Work required: For this exercise, report every line of the material that includes "more".

Records shown:

(* ===== verification/Double.v ===== *)
(** * IEEE 754 binary64

    The C++ type [double], with the operations and conversions the program uses.  The
    arithmetic is the executable specification of the Standard Library's [SpecFloat]
    at precision 53 and maximal exponent 1024, rounding to nearest even; no axioms are
    involved.  The functions of [<cmath>] whose results the C++ standard leaves to the
    implementation are the operations of the class [Libm]. *)
From Stdlib Require Import Floats.SpecFloat.
From S2P Require Import Prelude.
Open Scope Z_scope.

Definition double := spec_float.

#[global] Instance double_eq_dec : EqDecision double.
Proof. solve_decision. Defined.

Definition dadd : double → double → double := SFadd 53 1024.
Definition dsub : double → double → double := SFsub 53 1024.
Definition dmul : double → double → double := SFmul 53 1024.
Definition ddiv : double → double → double := SFdiv 53 1024.
Definition dsqrt : double → double := SFsqrt 53 1024.
Definition dopp : double → double := SFopp.
Definition fabs : double → double := SFabs.
Definition dlt : double → double → bool := SFltb.
Definition dle : double → double → bool := SFleb.
Definition deq : double → double → bool := SFeqb.

Declare Scope double_scope.
Delimit Scope double_scope with D.
Infix "+" := dadd : double_scope.
Infix "-" := dsub : double_scope.
Infix "*" := dmul : double_scope.
Infix "/" := ddiv : double_scope.
Infix "<?" := dlt : double_scope.
Infix "<=?" := dle : double_scope.
Infix "=?" := deq : double_scope.
Bind Scope double_scope with double.

(** The implicit conversion of an [int] to [double]. *)
Definition d_of_Z (z : Z) : double := binary_normalize 53 1024 z 0 false.

(** The decimal literal [m * 10^-k]; exact operands give the correctly rounded value. *)
Definition d_lit (m : Z) (k : Z) : double := ddiv (d_of_Z m) (d_of_Z (10 ^ k)).

Definition d_zero : double := S754_zero false.
Definition DBL_MAX : double := SFmax_float 53 1024.

Definition is_nan (x : double) : bool := match x with S754_nan => true | _ => false end.

(** The integral part, when there is one. *)
Definition dtrunc (x : double) : option Z :=
  match x with
  | S754_zero _ => Some 0
  | S754_finite s m e =>
      let a := if 0 <=? e then Z.pos m * 2 ^ e else Z.pos m / 2 ^ (- e) in
      Some (if s then - a else a)
  | _ => None
  end.

(** Conversions to integer types: [None] where the C++ standard leaves the behaviour
    undefined, because the truncated value is not a value of the type. *)
Definition d_to_u64 (x : double) : option Z :=
  z ← dtrunc x; if decide (0 ≤ z < 2 ^ 64) then Some z else None.
Definition d_to_s32 (x : double) : option Z :=
  z ← dtrunc x; if decide (- 2 ^ 31 ≤ z < 2 ^ 31) then Some z else None.

(** What [<cmath>] leaves to the implementation. *)
Class Libm := {
  cos : double → double;
  sin : double → double;
  acos : double → double;
  atan : double → double;
  atan2 : double → double → double;
}.

(** ** The order of doubles

    Every double but NaN has a key; the C++ comparisons compare keys lexicographically
    (signed zeros share one) and are false on NaN. *)
Definition dkey (x : double) : option (Z * Z * Z) :=
  match x with
  | S754_nan => None
  | S754_infinity true => Some (-2, 0, 0)
  | S754_infinity false => Some (2, 0, 0)
  | S754_zero _ => Some (0, 0, 0)
  | S754_finite false m e => Some (1, e, Z.pos m)
  | S754_finite true m e => Some (-1, - e, Z.neg m)
  end.

Definition klt (a b : Z * Z * Z) : Prop :=
  let '(a1, a2, a3) := a in let '(b1, b2, b3) := b in
  a1 < b1 ∨ (a1 = b1 ∧ (a2 < b2 ∨ (a2 = b2 ∧ a3 < b3))).

Lemma dkey_nan x : dkey x = None ↔ is_nan x = true.
Proof. by destruct x as [[]|[]| |[]]. Qed.

Definition dcmp (r : Z * Z * Z → Z * Z * Z → Prop) (x y : double) : Prop :=
  match dkey x, dkey y with Some a, Some b => r a b | _, _ => False end.
(* ===== verification/Timer.v ===== *)
(** * Timers

    [system/src/timer.cc]: one-shot libevent timers that the callback's result re-arms
    or frees.  The functions a timer calls are an argument [call], instantiated in
    [Events.v] with the four callbacks of the daemon. *)
From S2P Require Import Prelude Double LinkedList Daemon.
Open Scope Z_scope.

(* [system/src/timer.cc:56-66] timeval_from_msec *)
Definition timeval_from_msec (milliseconds : Z) : timeval :=
  let microseconds := u64 (milliseconds * 1000) in
  Timeval (microseconds `div` 1000000) (microseconds `mod` 1000000).

Section timer.
Context `{EventLib, Allocator}.

(* [system/src/timer.cc:78-95] geosvr_timer_new *)
Definition geosvr_timer_new (func : TimerCallback) (data : addr) (milliseconds : Z)
    : M daemon addr :=
  used ← gets live;
  match malloc used with
  | None => abort
  | Some timer =>
      let tv := timeval_from_msec milliseconds in
      _ ← modify (λ d,
            set_timers (<[timer := Timer tv func data (junk_bool used)]> (d_timers d)) d);
      _ ← modify (λ d, set_base (evtimer_add timer tv (d_base d)) d);
      mret timer
  end.

(* [system/src/timer.cc:38-54] geosvr_timer_free *)
Definition geosvr_timer_free (timer : addr) : M daemon unit :=
  if decide (timer = NULL) then skip
  else
    t ← deref d_timers timer;
    if in_cb_ t then skip
    else
      _ ← modify (λ d, set_base (evtimer_del timer (d_base d)) d);
      modify (λ d, set_timers (delete timer (d_timers d)) d).

(* [system/src/timer.cc:68-76] geosvr_timer_reset *)
Definition geosvr_timer_reset (timer : addr) (milliseconds : Z) : M daemon unit :=
  let tv := timeval_from_msec milliseconds in
  _ ← upd_timer timer (λ t, Timer tv (func_ t) (data_ t) false);
  _ ← modify (λ d, set_base (evtimer_del timer (d_base d)) d);
  modify (λ d, set_base (evtimer_add timer tv (d_base d)) d).

(* [system/src/timer.cc:22-36] timer_callback *)
Definition timer_callback (call : TimerCallback → addr → M daemon Z) (timer : addr)
    : M daemon unit :=
  _ ← upd_timer timer (λ t, Timer (tv_ t) (func_ t) (data_ t) true);
  t ← deref d_timers timer;
  more ← call (func_ t) (data_ t);
  _ ← upd_timer timer (λ t, Timer (tv_ t) (func_ t) (data_ t) false);
  if decide (more ≠ 0) then
    t ← deref d_timers timer;
    modify (λ d, set_base (evtimer_add timer (tv_ t) (d_base d)) d)
  else geosvr_timer_free timer.
End timer.

(** ** Time values *)

Lemma timeval_parts ms :
  let tv := timeval_from_msec ms in
  0 ≤ tv_usec tv < 1000000 ∧ tv_sec tv * 1000000 + tv_usec tv = u64 (ms * 1000).
Proof.
  simpl. pose proof (Z.mod_pos_bound (u64 (ms * 1000)) 1000000).
  pose proof (Z.div_mod (u64 (ms * 1000)) 1000000). lia.
Qed.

Response to the task:
  more ← call (func_ t) (data_ t);
  if decide (more ≠ 0) then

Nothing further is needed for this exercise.